The group considered imposing lesser discipline, but in the end concluded that because Ms D was a director she should be held to a higher standard. The hospital terminated Ms D’s employment for violation of hospital policies concerning patient privacy.
Ms D hired a plaintiff’s attorney and sued the hospital for retaliation and wrongful termination. The hospital filed a motion for summary judgment, asking that the case be dismissed. The hospital argued that Ms D had been terminated from her job for abusing her authority and intimidating staff to obtain a patient’s hospital records in violation of hospital policies.
To support its motion, the hospital included copies of hospital policies, as well as excerpts from the depositions of Ms L, Ms N, and the compliance officer. Specifically, the motion mentioned 3 hospital policies: the first required a patient’s request for medical records to go through the hospital’s Medical Records Department; the second directed employees to avoid conflicts of interest or the appearance of conflicts of interest; and the third instructed employees to demonstrate respect for fellow employees and to refrain from intimidating or using condescending language.

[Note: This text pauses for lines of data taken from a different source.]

(* ===== verification/ServerFrame.v ===== *)
(** * What the peer server never touches

    Whatever a poll is given, and whether its handlers fail or panic, it leaves
    the configuration alone: the keys of the peers, the routes, the settings of
    the interface and all of `PeerInfo` but the endpoint; and the session table
    it leaves behind mentions peers that exist.  Nothing is assumed of the state
    or of the environment. *)

From S2P Require Import Prelude Crates AntiReplay Types Timestamp Message XChaCha RateLimiter Cookie Router Peer PeerTransport PeerSessions Timer World PeerServer ServerInvariant.

Section frame.
Context {BO : ByteOrder} {B : Blake2} {S : Subtle} {A : Aead} {R : Rips} {T : Treebitmap} {SN : Snow}.
Context (PM : gmap bytes peer_id) (RT : Router.t) (CF : peer_id → option PeerInfo) (II : InterfaceInfo) (NP : peer_id).
Import PeerOps PeerServer.

Record framed (w : World) : Prop := {
  fr_pubkey_map : pubkey_map (state w) = PM;
  fr_router : router (state w) = RT;
  fr_interface : interface_info (state w) = II;
  fr_next : next_peer w = NP;
  fr_static : ∀ p, static <$> heap w !! p = CF p;
  fr_index : ∀ i p, index_map (state w) !! i = Some p → is_Some (CF p);
}.

Lemma framed_same w w' :
  heap w' = heap w → state w' = state w → next_peer w' = next_peer w → framed w → framed w'.
Proof. intros Hh Hs Hn [H1 H2 H3 H4 H5 H6]. split; rewrite ?Hh, ?Hs, ?Hn; done. Qed.
Lemma framed_table w m :
  framed w → (∀ i p, m !! i = Some p → is_Some (CF p)) → framed (set_state (set_index_map m (state w)) w).
Proof. by intros [] ?. Qed.

Lemma keeps_same_frame {X} (m : M World X) :
  (∀ w, heap (m w).1 = heap w ∧ state (m w).1 = state w ∧ next_peer (m w).1 = next_peer w) → keeps framed m.
Proof. intros H w Hw. destruct (H w) as (? & ? & ?). by eapply framed_same. Qed.

(** An operation on a peer that keeps its configuration; when it returns, the
    peer exists. *)
Definition fixed {X} (m : M Peer X) : Prop := ∀ k, keeps (fun self => static self = k) m.

Lemma yields_with_peer {X} p (m : M Peer X) : fixed m → yields framed (fun _ => is_Some (CF p)) (with_peer p m).
Proof.
  intros Hm w Hw. unfold with_peer. pose proof (fr_static w Hw p) as Hp. destruct (heap w !! p) as [self|] eqn:E; [|done].
  specialize (Hm (static self) self eq_refl). destruct (m self) as [self' r]. simpl in Hm, Hp |- *.
  split; [|intros _ _; by rewrite <-Hp]. destruct Hw as [H1 H2 H3 H4 H5 H6]. split; try done. intros q. simpl.
  destruct (decide (q = p)) as [->|]; [by rewrite lookup_insert_eq, <-Hp; simpl; rewrite Hm|by rewrite lookup_insert_ne].
Qed.
Lemma frame_with_peer {X} p (m : M Peer X) : fixed m → keeps framed (with_peer p m).
Proof. intros Hm. by eapply yields_keeps, yields_with_peer. Qed.
Lemma fixed_mod f : (∀ self, static (f self) = static self) → fixed (modM f).
Proof. intros Hf k self <-. apply Hf. Qed.
Lemma fixed_outgoing t packet : fixed (handle_outgoing_transport t packet).
Proof. intros k. by destruct (static_frames k) as (_ & _ & _ & _ & ?). Qed.
Lemma fixed_initiate t wall pk i : fixed (initiate_new_session t wall pk i).
Proof. intros k. by destruct (static_frames k) as (? & _). Qed.
Lemma fixed_complete t addr i inc : fixed (complete_incoming_handshake t addr i inc).
Proof. intros k. by destruct (static_frames k) as (_ & ? & _). Qed.
Lemma fixed_response t addr packet : fixed (process_incoming_handshake_response t addr packet).
Proof. intros k. by destruct (static_frames k) as (_ & _ & ? & _). Qed.
Lemma fixed_incoming t addr packet : fixed (handle_incoming_transport t addr packet).
Proof. intros k. by destruct (static_frames k) as (_ & _ & _ & ? & _). Qed.
Lemma fixed_cookie t reply : fixed (consume_cookie_reply t reply).
Proof. intros k self <-. unfold consume_cookie_reply. by destruct (Generator.consume_reply _ _ _). Qed.
Lemma fixed_wipe : fixed (fun self => let '(ss, dead) := SessionOps.wipe (sessions self) in (set_sessions ss self, Ok dead)).
Proof. by intros k self <-. Qed.
Lemma fixed_queue packet : fixed (modM (queue_egress packet)).
Proof. apply fixed_mod. intros self. unfold queue_egress. by case_match. Qed.

Lemma frame_read_peer {X} p (f : Peer → res X) : keeps framed (read_peer p f).
Proof. apply keeps_same_frame. intros w. unfold read_peer. by destruct (heap w !! p). Qed.
Lemma frame_map_timers p f : keeps framed (map_timers p f).
Proof. by apply frame_with_peer, fixed_mod. Qed.
Lemma frame_set_queue p q : keeps framed (with_peer p (modM (set_outgoing_queue q))).
Proof. by apply frame_with_peer, fixed_mod. Qed.
Lemma frame_send_to_peer payload : keeps framed (send_to_peer payload).
Proof. unfold send_to_peer. keeps_run. by apply framed_same with w. Qed.
Lemma frame_send_to_tunnel e packet : keeps framed (send_to_tunnel e packet).
Proof. unfold send_to_tunnel. keeps_run. by apply framed_same with w. Qed.
Lemma frame_send_after e d m : keeps framed (send_after e d m).
Proof. apply keeps_same_frame. intros w. unfold send_after. by destruct (Timer.send_after _ _ _ _). Qed.
Lemma frame_under_load e : keeps framed (under_load e).
Proof. unfold under_load. keeps_run. case_match; [|done]. by apply framed_same with w. Qed.
Lemma frame_unused_index : keeps framed unused_index.
Proof. apply keeps_same_frame. intros w. unfold unused_index. by destruct (draw_index _ _). Qed.
Lemma frame_insert_index i p : is_Some (CF p) → keeps framed (insert_index i p).
Proof.
  intros Hp w Hw. apply framed_table; [done|]. intros j q. rewrite lookup_insert_Some.
  intros [[_ <-]|[_ Hj]]; [done|]. by eapply fr_index.
Qed.
Lemma frame_remove_index d : keeps framed (remove_index d).
Proof.
  intros w Hw. destruct d as [i|]; [|done]. apply framed_table; [done|]. intros j q [_ Hj]%lookup_delete_Some. by eapply fr_index.
Qed.
Lemma frame_rebind e : keeps framed (rebind e).
Proof. unfold rebind. keeps_run; by apply framed_same with w. Qed.
Lemma frame_send_cookie_reply e addr mac1 i : keeps framed (send_cookie_reply e addr mac1 i).
Proof.
  unfold send_cookie_reply. apply keeps_bind; [|intros reply; apply frame_send_to_peer].
  apply keeps_same_frame. intros w. by destruct (Validator.generate_reply _ _ _ _ _ _ _).
Qed.
Lemma frame_check_load e addr packet mac1 sender msg : keeps framed (check_load e addr packet mac1 sender msg).
Proof.
  unfold check_load. keeps_run; [apply frame_under_load|apply frame_send_cookie_reply|].
  apply keeps_same_frame. intros w. by destruct (RateLimiter.allow _ _ _ _).
Qed.
Create HintDb frame.
#[local] Hint Resolve frame_with_peer fixed_outgoing fixed_initiate fixed_complete fixed_response fixed_incoming fixed_cookie
  fixed_wipe fixed_queue frame_read_peer frame_map_timers frame_set_queue frame_send_to_peer frame_send_to_tunnel frame_send_after frame_under_load
  frame_unused_index frame_insert_index frame_remove_index frame_rebind frame_send_cookie_reply frame_check_load : frame.
Ltac frame_auto := repeat (keeps_step || (progress eauto with frame nocore)).

Lemma frame_send_handshake_init e p : keeps framed (send_handshake_init e p).
Proof.
  unfold send_handshake_init. do 5 (apply keeps_bind; [frame_auto|intros ?]).
  eapply keeps_bind_yields; [apply yields_with_peer, fixed_initiate|]. intros [[ep packet] dead] Hp. frame_auto.
Qed.
#[local] Hint Resolve frame_send_handshake_init : frame.

Lemma frame_handshake_init e addr packet : keeps framed (handle_ingress_handshake_init e addr packet).
Proof.
  unfold handle_ingress_handshake_init, check_mac1. do 9 (apply keeps_bind; [frame_auto|intros ?]).
  eapply keeps_bind_yields; [apply yields_with_peer, fixed_complete|]. intros [response dead] Hp. frame_auto.
Qed.

Lemma frame_drain_queue e p q : keeps framed (drain_queue e p q).
Proof. induction q as [|x q IH]; simpl; frame_auto. Qed.
Lemma frame_flush_queue e p q : keeps framed (flush_queue e p q).
Proof.
  induction q as [|x q IH]; simpl; frame_auto. intros w Hw.
  pose proof (frame_with_peer p _ (fixed_outgoing (now e) (UtunPacket.payload x)) w Hw) as H.
  by destruct (with_peer _ _ w) as [w' [y|y|y|]].
Qed.
#[local] Hint Resolve frame_drain_queue frame_flush_queue frame_handshake_init : frame.

Lemma frame_handshake e addr message : keeps framed (handle_ingress_handshake e addr message).
Proof.
  unfold handle_ingress_handshake. apply keeps_bind; [apply frame_under_load|intros _]. destruct message; [frame_auto|..].
  - unfold handle_ingress_handshake_resp, check_mac1. frame_auto.
  - unfold handle_ingress_cookie_reply. frame_auto.
  - frame_auto.
Qed.

Lemma frame_ingress e addr packet : keeps framed (handle_ingress_packet e addr packet).
Proof.
  unfold handle_ingress_packet. apply keeps_bind; [frame_auto|]. intros m.
  assert (∀ m, keeps framed (queue_ingress_handshake addr m)) as Hq by (intros m'; by apply keeps_same_frame).
  destruct m; try apply Hq. unfold handle_ingress_transport. frame_auto.
Qed.

Lemma frame_egress e packet : keeps framed (handle_egress_packet e packet).
Proof. unfold handle_egress_packet. frame_auto. Qed.

Lemma frame_timer e message : keeps framed (handle_timer e message).
Proof.
  destruct message; unfold handle_timer, upgraded, rekey_decision, passive_decision, send_keepalive, wipe_sessions; frame_auto.
  intros w Hw. apply framed_table; [done|]. intros i q. rewrite foldl_delete_lookup. case_decide; [done|]. by apply fr_index.
Qed.

Lemma frame_event e event : keeps framed (handle_incoming_event e event).
Proof.
  assert (keeps framed (fun w => let '(w', r) := rebind e w in (w', unwrap_res r))) as Hrebind.
  { intros w Hw. pose proof (frame_rebind e w Hw). by destruct (rebind e w). }
  destruct event; unfold handle_incoming_event, send_keepalive; frame_auto;
    first [exact Hrebind | by apply framed_same with w].
Qed.

Lemma frame_each {X} (handler : X → M World unit) xs : (∀ x, keeps framed (handler x)) → keeps framed (each handler xs).
Proof.
  intros H. induction xs as [|x xs IH]; simpl; [apply keeps_ret|].
  apply keeps_bind; [apply keeps_ignore, H|intros _; exact IH].
Qed.

Lemma frame_poll e ingress : keeps framed (poll e ingress).
Proof.
  assert (∀ f : World → World, (∀ w, heap (f w) = heap w ∧ state (f w) = state w ∧ next_peer (f w) = next_peer w) →
            keeps framed (modM f)) as Hf by (intros f H; by apply (keeps_same_frame (modM f))).
  assert (∀ s name, keeps framed (settle e s name)) as Hs by (intros; unfold settle; frame_auto).
  unfold poll, poll_channel, poll_timer, poll_ingress, poll_egress, poll_handshake.
  repeat (apply keeps_bind; [|intros ?]); try first [by apply Hf | by apply keeps_get | by apply Hs].
  - apply frame_each, frame_event.
  - apply frame_each, frame_timer.
  - case_match; [|apply keeps_ret]. apply keeps_bind; [|intros _; apply Hs]. apply frame_each. intros []. apply frame_ingress.
  - apply frame_each, frame_egress.
  - case_match; [apply keeps_ret|]. case_match. apply keeps_bind; [by apply Hf|intros _]. apply keeps_ignore, frame_handshake.
Qed.
End frame.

In depositions, the compliance officer testified that he was informed that Ms D sought to obtain a copy of a patient’s medical record. He stated that he was told by the nurse that Ms D had tried to intimidate her and that other staff had complained that Ms D tried to leverage her position to obtain a friend’s medical records.
In response, Ms D claimed that she had been fired in retaliation for complaints she had made about the nurse, nurse practitioner, and other employees of the hospital in the past as part of her job. She denied possessing or reviewing her friend’s medical records or pressuring anyone to obtain them and claimed that she was merely helping her friend to obtain the records for herself.

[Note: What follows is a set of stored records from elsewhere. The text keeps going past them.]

(* ===== verification/ConfigText.v ===== *)
(** * The configuration protocol as text (src/interface/config.rs)

    The codec of the configuration socket, the parser of `set` commands
    (`UpdateEvent::from`), and the replies: the result of a `set`, and for a
    `get` the text of the interface and its peers (`Peer::to_config_string` of
    src/peer.rs). *)

From S2P Require Import Prelude Crates Reference RefSnow AntiReplay Types Text Timestamp Message XChaCha RateLimiter Cookie Router Peer PeerTransport PeerSessions Timer World PeerServer ServerInvariant Config.

(** `Command`. *)
Inductive Command :=
| Command_Set (version : Z) (items : list UpdateEvent)
| Command_Get (version : Z).

Module ConfigText.
Section parsing.
Context {H : Hex}.

Definition USIZE_MAX : Z := 2 ^ 64 - 1.

(** The locals of `UpdateEvent::from`. *)
Record progress := mkProgress {
  events : list UpdateEvent;
  pending_peer : bool;
  remove_pending_peer : bool;
  replace_allowed_ips : bool;
  pinfo : PeerInfo;
}.

Definition start : progress := mkProgress [] false false false PeerInfo_default.

Definition push (e : UpdateEvent) (p : progress) : progress :=
  mkProgress (events p ++ [e]) (pending_peer p) (remove_pending_peer p) (replace_allowed_ips p) (pinfo p).
Definition with_info (i : PeerInfo) (p : progress) : progress :=
  mkProgress (events p) (pending_peer p) (remove_pending_peer p) (replace_allowed_ips p) i.

(** The event of the peer whose lines came last. *)
Definition flush_peer (p : progress) : list UpdateEvent :=
  match pending_peer p, remove_pending_peer p with
  | true, true => [Ev_RemovePeer (pub_key (pinfo p))]
  | true, false => [Ev_UpdatePeer (pinfo p) (replace_allowed_ips p)]
  | _, _ => []
  end.

Definition parse_allowed_ip (value : bytes) : res (IpAddr * Z) :=
  let? '(ip, cidr) := ok_or (split_find SLASH value) "ip/cidr format error" in
  let? ip := parse_ip ip in
  let? cidr := slice_from 1 cidr in
  let? mask := parse_uint (2 ^ 32 - 1) cidr in
  Ok (ip, mask).

Definition is_key (key : bytes) (name : string) : bool := bool_decide (key = str_bytes name).

(** One turn of the loop of `UpdateEvent::from`. *)
Definition from_item (key value : bytes) (p : progress) : res progress :=
  let i := pinfo p in
  if is_key key "private_key" then let? k := from_hex32 value in Ok (push (Ev_PrivateKey k) p)
  else if is_key key "listen_port" then let? port := parse_uint 65535 value in Ok (push (Ev_ListenPort port) p)
  else if is_key key "fwmark" then let? mark := parse_uint (2 ^ 32 - 1) value in Ok (push (Ev_Fwmark mark) p)
  else if is_key key "replace_peers" then Ok (push Ev_RemoveAllPeers p)
  else if is_key key "preshared_key" then
    let? k := from_hex32 value in
    Ok (with_info {| pub_key := pub_key i; psk := Some k; endpoint := endpoint i; allowed_ips := allowed_ips i; keepalive := keepalive i |} p)
  else if is_key key "persistent_keepalive_interval" then
    let? n := parse_uint 65535 value in
    Ok (with_info {| pub_key := pub_key i; psk := psk i; endpoint := endpoint i; allowed_ips := allowed_ips i; keepalive := Some n |} p)
  else if is_key key "endpoint" then
    let? addr := parse_socket_addr value in
    Ok (with_info {| pub_key := pub_key i; psk := psk i; endpoint := Some (Endpoint.from_socket_addr addr); allowed_ips := allowed_ips i; keepalive := keepalive i |} p)
  else if is_key key "replace_allowed_ips" then
    Ok (mkProgress (events p) (pending_peer p) (remove_pending_peer p) true i)
  else if is_key key "remove" then
    Ok (mkProgress (events p) (pending_peer p) true (replace_allowed_ips p) i)
  else if is_key key "public_key" then
    let? k := from_hex32 value in
    Ok (mkProgress (events p ++ flush_peer p) true false false
         {| pub_key := k; psk := psk PeerInfo_default; endpoint := endpoint PeerInfo_default;
            allowed_ips := allowed_ips PeerInfo_default; keepalive := keepalive PeerInfo_default |})
  else if is_key key "allowed_ip" then
    let? ip := parse_allowed_ip value in
    Ok (with_info {| pub_key := pub_key i; psk := psk i; endpoint := endpoint i; allowed_ips := allowed_ips i ++ [ip]; keepalive := keepalive i |} p)
  else Ok p.

Fixpoint from_items (items : list (bytes * bytes)) (p : progress) : res progress :=
  match items with
  | [] => Ok p
  | (key, value) :: items' => let? p := from_item key value p in from_items items' p
  end.

(** `UpdateEvent::from(items)`. *)
Definition from (items : list (bytes * bytes)) : res (list UpdateEvent) :=
  let? p := from_items items start in Ok (events p ++ flush_peer p).

(** The two pieces of a line that are kept; a line without `=` panics. *)
Definition parse_line (line : bytes) : res (bytes * bytes) :=
  match split_on EQUALS line with
  | key :: value :: _ => Ok (key, value)
  | _ => Panic "unwrap on None"
  end.

Fixpoint parse_lines (lines : list bytes) : res (list (bytes * bytes)) :=
  match lines with
  | [] => Ok []
  | line :: lines' => let? item := parse_line line in let? items := parse_lines lines' in Ok (item :: items)
  end.

Definition command_of (cmd version : bytes) (items : list (bytes * bytes)) : res (option Command) :=
  if is_key cmd "get" then let? v := parse_uint USIZE_MAX version in Ok (Some (Command_Get v))
  else if is_key cmd "set" then
    let? v := parse_uint USIZE_MAX version in let? evs := from items in Ok (Some (Command_Set v evs))
  else Err "invalid command".

(** `ConfigurationCodec::decode`: the buffer it leaves, and the command. *)
Definition decode (buf : bytes) : bytes * res (option Command) :=
  if negb (is_utf8 buf) then (buf, Panic "unwrap on Err")
  else
    match split_blank buf with
    | None => (buf, Ok None)
    | Some (blob, _) =>
        match parse_lines (split_on LF blob) with
        | Ok items =>
            let buf := drop (length blob + 1) buf in
            match items with
            | (cmd, version) :: items => (buf, command_of cmd version items)
            | [] => (buf, Panic "removal index out of range")
            end
        | Err e => (buf, Err e)
        | Panic p => (buf, Panic p)
        | Starved => (buf, Starved)
        end
    end.

(** `ConfigurationCodec::encode`. *)
Definition encode (msg buf : bytes) : bytes := buf ++ msg ++ [LF; LF].
End parsing.

Section printing.
Context {H : Hex} {B : Blake2} {SN : Snow} {T : Treebitmap} {X : X25519}.

(** The pairs `Peer::to_config_string` prints, at the monotonic time [now] and
    the system time [wall]. *)
Definition peer_items (now : Instant) (wall : Duration) (self : Peer) : list (bytes * bytes) :=
  let i := info self in
  [(str_bytes "public_key", hex_encode (pub_key i))] ++
  match psk i with Some k => [(str_bytes "preshared_key", hex_encode k)] | None => [] end ++
  match endpoint i with
  | Some e => [(str_bytes "endpoint", print_ip (Endpoint.ip e) ++ [COLON] ++ to_string (Endpoint.port e))]
  | None => []
  end ++
  match keepalive i with Some n => [(str_bytes "persistent_keepalive_interval", to_string n)] | None => [] end ++
  ((fun '(ip, cidr) => (str_bytes "allowed_ip", print_ip ip ++ [SLASH] ++ to_string cidr)) <$> allowed_ips i) ++
  [(str_bytes "tx_bytes", to_string (tx_bytes self)); (str_bytes "rx_bytes", to_string (rx_bytes self))] ++
  (if Timestamp.is_set (handshake_completed (timers self)) then
     let time := wall - Timestamp.elapsed now (handshake_completed (timers self)) in
     if 0 <=? time then
       [(str_bytes "last_handshake_time_sec", to_string (as_secs time));
        (str_bytes "last_handshake_time_nsec", to_string (subsec_nanos time))]
     else []
   else []).

Definition line_of (item : bytes * bytes) : bytes := item.1 ++ [EQUALS] ++ item.2.

(** `Peer::to_config_string`: each pair on a line. *)
Definition to_config_string (now : Instant) (wall : Duration) (self : Peer) : bytes :=
  unlines (line_of <$> peer_items now wall self).

Definition interface_items (i : InterfaceInfo) : list (bytes * bytes) :=
  match if_private_key i with Some k => [(str_bytes "private_key", hex_encode k)] | None => [] end ++
  match if_listen_port i with Some p => [(str_bytes "listen_port", to_string p)] | None => [] end.

(** The reply to `get`: [peers] are the peers in the order the map is
    iterated in. *)
Definition get_reply (now : Instant) (wall : Duration) (i : InterfaceInfo) (peers : list Peer) : bytes :=
  unlines (line_of <$> interface_items i) ++ mjoin (to_config_string now wall <$> peers) ++
  str_bytes "errno=0" ++ [LF; LF].

(** A command and its reply; [iter] is the order in which `pubkey_map` is
    iterated. *)
Definition respond (e : Env) (iter : list peer_id) (command : Command) : M World bytes :=
  match command with
  | Command_Set _ items => Config.handle_set items
  | Command_Get _ => fun w =>
      (w, Ok (get_reply (now e) (wall e) (interface_info (state w)) (omap (fun p => heap w !! p) iter)))
  end.
End printing.
End ConfigText.

(* ------------------------------------------------------------------ *)
(** ** Framing *)
Section framing.
Context {H : Hex}.
Import ConfigText.

(** Lines with newlines between them. *)
Fixpoint join_lines (ls : list bytes) : bytes :=
  match ls with
  | [] => []
  | [l] => l
  | l :: ls' => l ++ LF :: join_lines ls'
  end.

Lemma join_cons l l' ls : join_lines (l :: l' :: ls) = l ++ LF :: join_lines (l' :: ls).
Proof. done. Qed.

Lemma unlines_join l ls : unlines (l :: ls) = join_lines (l :: ls) ++ [LF].
Proof.
  revert l. induction ls as [|l' ls IH]; intros l; [done|]. cbn [unlines join_lines].
  cbn [unlines] in IH. rewrite IH. by rewrite <-app_assoc.
Qed.

Lemma split_on_join ls : ls ≠ [] → Forall (fun l => LF ∉ l) ls → split_on LF (join_lines ls) = ls.
Proof.
  intros Hne Hls. induction Hls as [|l ls Hl Hls IH]; [done|]. destruct ls as [|l' ls]; [by apply split_on_none|].
  rewrite join_cons, split_on_app by done. f_equal. by apply IH.
Qed.

Lemma split_blank_skip l s : LF ∉ l → split_blank (l ++ s) = prod_map (app l) id <$> split_blank s.
Proof.
  induction l as [|x l IH]; intros Hl; [cbn [app]; by destruct (split_blank s) as [[]|]|].
  apply not_elem_of_cons in Hl as [Hx Hl]. specialize (IH Hl). cbn [app].
  assert (split_blank (x :: l ++ s) = prod_map (cons x) id <$> split_blank (l ++ s)) as ->.
  { cbn [split_blank]. destruct (l ++ s); [done|]. by rewrite (proj2 (Z.eqb_neq x LF)) by congruence. }
  rewrite IH. by destruct (split_blank s) as [[]|].
Qed.

Lemma split_blank_cons x y s :
  split_blank (x :: y :: s) =
  if (x =? LF) && (y =? LF) then Some ([], s) else prod_map (cons x) id <$> split_blank (y :: s).
Proof. done. Qed.

(** The text up to the first blank line. *)
Lemma split_blank_lines ls rest :
  ls ≠ [] → Forall (fun l => LF ∉ l ∧ l ≠ []) ls →
  split_blank (join_lines ls ++ LF :: LF :: rest) = Some (join_lines ls, rest).
Proof.
  intros Hne Hls. induction Hls as [|l ls [Hl Hnil] Hls IH]; [done|]. destruct ls as [|l' ls].
  - cbn [join_lines]. rewrite split_blank_skip by done. simpl. by rewrite app_nil_r.
  - rewrite join_cons, <-app_assoc. cbn [app]. rewrite split_blank_skip by done.
    assert (∃ c t, join_lines (l' :: ls) = c :: t ∧ c ≠ LF) as (c & t & E & Hc).
    { apply Forall_cons_1 in Hls as [[Hl' Hn'] _]. destruct l' as [|c t]; [done|].
      apply not_elem_of_cons in Hl' as [Hc _]. destruct ls as [|l'' ls]; [exists c, t|exists c, (t ++ LF :: join_lines (l'' :: ls))];
        split; done || congruence. }
    specialize (IH ltac:(done)). rewrite E in IH |- *. cbn [app] in IH |- *.
    rewrite split_blank_cons, (proj2 (Z.eqb_neq c LF)) by done. rewrite andb_false_r. by rewrite IH.
Qed.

The court found that the hospital had articulated a legitimate, nonretaliatory reason for firing Ms D, and that Ms D had failed to rebut this or to present evidence supporting a nexus between any protected action and her discharge. The court held that a risk manager’s job is to report patient health and safety issues to management and cannot be considered a whistle-blower for fulfilling that core function. The court noted that Ms D’s earlier reports to supervisors about patient health and safety concerns had not resulted in disciplinary action but rather in positive reviews and performance bonuses. The former risk manager had abused her authority by trying to coerce a nurse to circumvent the proper channels to obtain confidential protected patient health information, said the court. She had violated the hospital’s policies including those meant to protect the hospital from sanctions for HIPAA violations. The court held that Ms D did not have a valid cause of action and dismissed the case.

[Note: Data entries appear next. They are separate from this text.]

Lemma adds_poll e ingress : adds p 0 (poll e ingress).
Proof.
  unfold poll. apply adds_then; [apply adds_poll_channel|intros _]. apply adds_then; [apply adds_poll_timer|intros _].
  unfold poll_ingress, poll_egress, poll_handshake. adds_run; apply adds_each_none; [intros []|]; auto with wg.
Qed.
End handlers.

(* ------------------------------------------------------------------ *)
(** ** One passive keepalive timer *)
Section unique.
Context {BO : ByteOrder} {BOL : ByteOrderLaws BO} {B : Blake2} {S : Subtle} {A : Aead} {R : Rips} {T : Treebitmap}
        {TL : TreebitmapLaws T} {X : X25519} {SN : Snow}.
Import PeerOps PeerServer Config.

(** An update leaves timers and channel alone; it allocates a peer exactly when
    it announces one, under its new address. *)
Definition allocates (w w' : World) (r : res (option ChannelMessage)) : Prop :=
  timer w' = timer w ∧ channel w' = channel w ∧
  ((next_peer w' = next_peer w ∧ ∀ p m, r = Ok (Some m) → announces p m = false) ∨
   (next_peer w' = Datatypes.S (next_peer w) ∧ r = Ok (Some (NewPeer (next_peer w))))).

Lemma allocates_none w w' r :
  timer w' = timer w → channel w' = channel w → next_peer w' = next_peer w →
  match r with Ok (Some (NewPeer _)) => False | _ => True end → allocates w w' r.
Proof.
  intros Ht Hc Hn Hr. split_and!; [done..|]. left. split; [done|]. intros p m ->. by destruct m.
Qed.

Lemma handle_update_alloc event w : let '(w', r) := handle_update event w in allocates w w' r.
Proof.
  assert (∀ pk q w0, let '(w', _) := remove_peer pk q w0 in
    timer w' = timer w0 ∧ channel w' = channel w0 ∧ next_peer w' = next_peer w0) as Hrm.
  { intros pk q w0. unfold remove_peer, bindM, map_state, modM, read_peer. simpl. by destruct (heap w0 !! q). }
  destruct event as [k|mark|port|i replace|pk|]; cbn [handle_update]; try by apply allocates_none.
  - case_bool_decide; [by apply allocates_none|].
    unfold map_interface, map_state, bindM, modM, getM. simpl.
    destruct (pubkey_map (state w) !! generate_public k) as [q|]; [|by apply allocates_none].
    match goal with |- context [remove_peer ?pk ?q ?w0] => specialize (Hrm pk q w0); destruct (remove_peer pk q w0) as [w' [[]|er|pa|]] end;
      destruct Hrm as (H1 & H2 & H3); by apply allocates_none.
  - unfold bindM at 1, getM. destruct (pubkey_map (state w) !! pub_key i) as [q|].
    + unfold update_existing, bindM, read_peer. destruct (heap w !! q) as [self|] eqn:Hq; [|by apply allocates_none].
      destruct replace; unfold map_state, modM, retM, with_peer; simpl; rewrite Hq; simpl; apply allocates_none; try done; by destruct (_ && _).
    + unfold add_peer, bindM, getM. case_bool_decide; [by apply allocates_none|]. unfold liftM.
      destruct (ensure _ _); simpl; [|by apply allocates_none..]. split_and!; [done..|by right].
  - unfold bindM, getM, liftM. destruct (pubkey_map (state w) !! pk) as [q|]; simpl; [|by apply allocates_none].
    specialize (Hrm pk q w). destruct (remove_peer pk q w) as [w' [[]|er|pa|]]; destruct Hrm as (H1 & H2 & H3); by apply allocates_none.
Qed.

Definition one_timer (p : peer_id) (w : World) : Prop :=
  (passive p w ≤ 1)%nat ∧ ((next_peer w ≤ p)%nat → passive p w = 0%nat).

Lemma one_timer_mono p w w' : (passive p w' ≤ passive p w)%nat → (next_peer w ≤ next_peer w')%nat → one_timer p w → one_timer p w'.
Proof. intros Hp Hn [H1 H2]. split; [lia|]. intros Hle. specialize (H2 ltac:(lia)). lia. Qed.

It is important to know, understand, and follow your employer’s policies and procedures. In Ms D’s case, considering that she was the hospital’s director of risk management it was even more imperative that she follow these policies and procedures. Although Ms D did take the correct first step by having her friend sign a medical release for the records, she failed to follow the hospital’s procedures to obtain those records and sought a shortcut by trying to pressure a nurse to help her.
It is also important to note that whistleblower protections do not apply when the job itself is to report health and safety issues. This case illustrates the importance of avoiding shortcuts, following procedures, treating fellow employees as you would wish to be treated.
Ann W. Latner, JD, a former criminal defense attorney, is a freelance medical writer in Port Washington, New York.